═════ Records for the task ═════

(** ** Scaling the continuous columns *)

Lemma mapM_lookup_at {A} (row : list A) (C : list nat) (srow : list A) :
  mapM (row !!.) C = Some srow →
  length srow = length C ∧ ∀ k j, C !! k = Some j → srow !! k = row !! j.
Proof.
  intros HF%mapM_Some_1. split; [symmetry; by eapply Forall2_length|].
  intros k j Hk. destruct (Forall2_lookup_l _ _ _ _ _ HF Hk) as (x & -> & Hx). done.
Qed.

Lemma assign_at_spec (C : list nat) (row t row' : list Q) :
  NoDup C → assign_at row C t = Some row' →
  length row' = length row
  ∧ (∀ j, j ∉ C → row' !! j = row !! j)
  ∧ (∀ k j, C !! k = Some j → row' !! j = t !! k).
Proof.
  revert row t. induction C as [|c C IH]; intros row t Hnd Has.
  - destruct t; simplify_eq/=. split_and!; [done|done|]. intros k j Hk. done.
  - destruct t as [|x t]; simplify_eq/=. case_decide as Hc; [|done].
    apply NoDup_cons in Hnd as [Hc' Hnd].
    destruct (IH _ _ Hnd Has) as (Hlen & Hout & Hin).
    rewrite length_insert in Hlen. split_and!; [done| |].
    + intros j [Hj1 Hj2]%not_elem_of_cons.
      rewrite (Hout j Hj2). by apply list_lookup_insert_ne.
    + intros [|k] j Hk; simpl in *.
      * injection Hk as ->. rewrite (Hout j Hc'). by apply list_lookup_insert_eq.
      * by apply Hin.
Qed.

Lemma assign_cols_rows (X : Matrix) (C : list nat) (T X' : Matrix) :
  assign_cols X C T = Ok X' →
  length X' = length X
  ∧ ∀ r row t, X !! r = Some row → T !! r = Some t →
      ∃ row', X' !! r = Some row' ∧ assign_at row C t = Some row'.
Proof.
  unfold assign_cols. intros HX'. repeat case_decide; try done.
  destruct (mapM _ _) as [X''|] eqn:HM; simplify_eq/=.
  apply mapM_Some_1 in HM. pose proof (Forall2_length _ _ _ HM) as Hlen.
  rewrite length_zip in Hlen. split; [lia|].
  intros r row t Hrow Ht.
  assert (zip X T !! r = Some (row, t)) as Hz by (by apply lookup_zip_Some).
  destruct (Forall2_lookup_l _ _ _ _ _ HM Hz) as (row' & ? & ?). eauto.
Qed.

Lemma take_cols_rows (X : Matrix) (C : list nat) (sel : Matrix) :
  take_cols X C = Ok sel →
  length sel = length X
  ∧ ∀ r row, X !! r = Some row →
      ∃ srow, sel !! r = Some srow ∧ mapM (row !!.) C = Some srow.
Proof.
  unfold take_cols. destruct (mapM _ X) as [sel'|] eqn:HM; simpl; [|done].
  intros [= ->]. apply mapM_Some_1 in HM. split; [symmetry; by eapply Forall2_length|].
  intros r row Hrow. destruct (Forall2_lookup_l _ _ _ _ _ HM Hrow) as (srow & ? & ?). eauto.
Qed.

(** Column [k] of [X[:, C]] is column [C[k]] of [X]. *)
Lemma take_cols_column (X : Matrix) (C : list nat) (sel : Matrix) (k j : nat) :
  take_cols X C = Ok sel → C !! k = Some j → column k sel = column j X.
Proof.
  unfold take_cols. destruct (mapM _ X) as [sel'|] eqn:HM; simpl; [|done].
  intros [= ->] Hk. apply mapM_Some_1 in HM. unfold column.
  induction HM as [|row srow X sel Hrow _ IH]; [done|]. simpl. f_equal; [|done].
  apply mapM_lookup_at in Hrow as [_ Hrow]. by rewrite (Hrow k j Hk).
Qed.

Lemma take_cols_ncols (X : Matrix) (C : list nat) (sel : Matrix) :
  take_cols X C = Ok sel → sel ≠ [] → ncols sel = length C.
Proof.
  intros Hsel Hne. destruct sel as [|srow sel]; [done|]. clear Hne.
  apply take_cols_rows in Hsel as [Hlen Hrows]. destruct X as [|row X]; [done|].
  destruct (Hrows 0 row eq_refl) as (srow' & [= <-] & HM).
  unfold ncols. simpl. by apply mapM_lookup_at in HM as [? _].
Qed.

Section Scaling.

Context (E : Externals).
Variable C : list nat.

(** The statistics of a scaler fit on the columns [C] of [P_fit]. *)
Lemma fit_scaler_stats (P_fit : Matrix) (sc : StandardScaler) (k j : nat) :
  fit_scaler E Cancer C P_fit = Ok sc → C !! k = Some j →
  mean_ sc !! k = Some (np_mean (column j P_fit))
  ∧ scale_ sc !! k = Some (column_scale E (column j P_fit)).
Proof.
  unfold fit_scaler. intros (sel & Hsel & Hfit)%result_bind_Ok Hk.
  unfold StandardScaler_fit in Hfit. case_decide as Hne; [done|]. injection Hfit as <-.
  simpl. unfold columns. rewrite !list_lookup_fmap.
  assert (sel ≠ []) as Hsel' by (intros ->; apply Hne; by left).
  rewrite (take_cols_ncols _ _ _ Hsel Hsel').
  assert (seq 0 (length C) !! k = Some k) as ->.
  { apply lookup_seq. split; [done|]. by eapply lookup_lt_Some. }
  simpl. by rewrite (take_cols_column _ _ _ _ _ Hsel Hk).
Qed.

Lemma scale_row_lookup (sc : StandardScaler) (srow : list Q) (k : nat) (x m sd : Q) :
  srow !! k = Some x → mean_ sc !! k = Some m → scale_ sc !! k = Some sd →
  scale_row sc srow !! k = Some (standardize x m sd).
Proof.
  intros Hx Hm Hsd. unfold scale_row. apply lookup_zip_with_Some.
  exists x, (m, sd). split_and!; [done|done|]. by apply lookup_zip_Some.
Qed.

═════

**Exercise prompt**
Please repeat word for word the lines above that run from the beginning through the line containing "NoDup C → assign_at row C t = Some row' →", keeping both the first and that last line.

**Task solution**
(** ** Scaling the continuous columns *)

Lemma mapM_lookup_at {A} (row : list A) (C : list nat) (srow : list A) :
  mapM (row !!.) C = Some srow →
  length srow = length C ∧ ∀ k j, C !! k = Some j → srow !! k = row !! j.
Proof.
  intros HF%mapM_Some_1. split; [symmetry; by eapply Forall2_length|].
  intros k j Hk. destruct (Forall2_lookup_l _ _ _ _ _ HF Hk) as (x & -> & Hx). done.
Qed.

Lemma assign_at_spec (C : list nat) (row t row' : list Q) :
  NoDup C → assign_at row C t = Some row' →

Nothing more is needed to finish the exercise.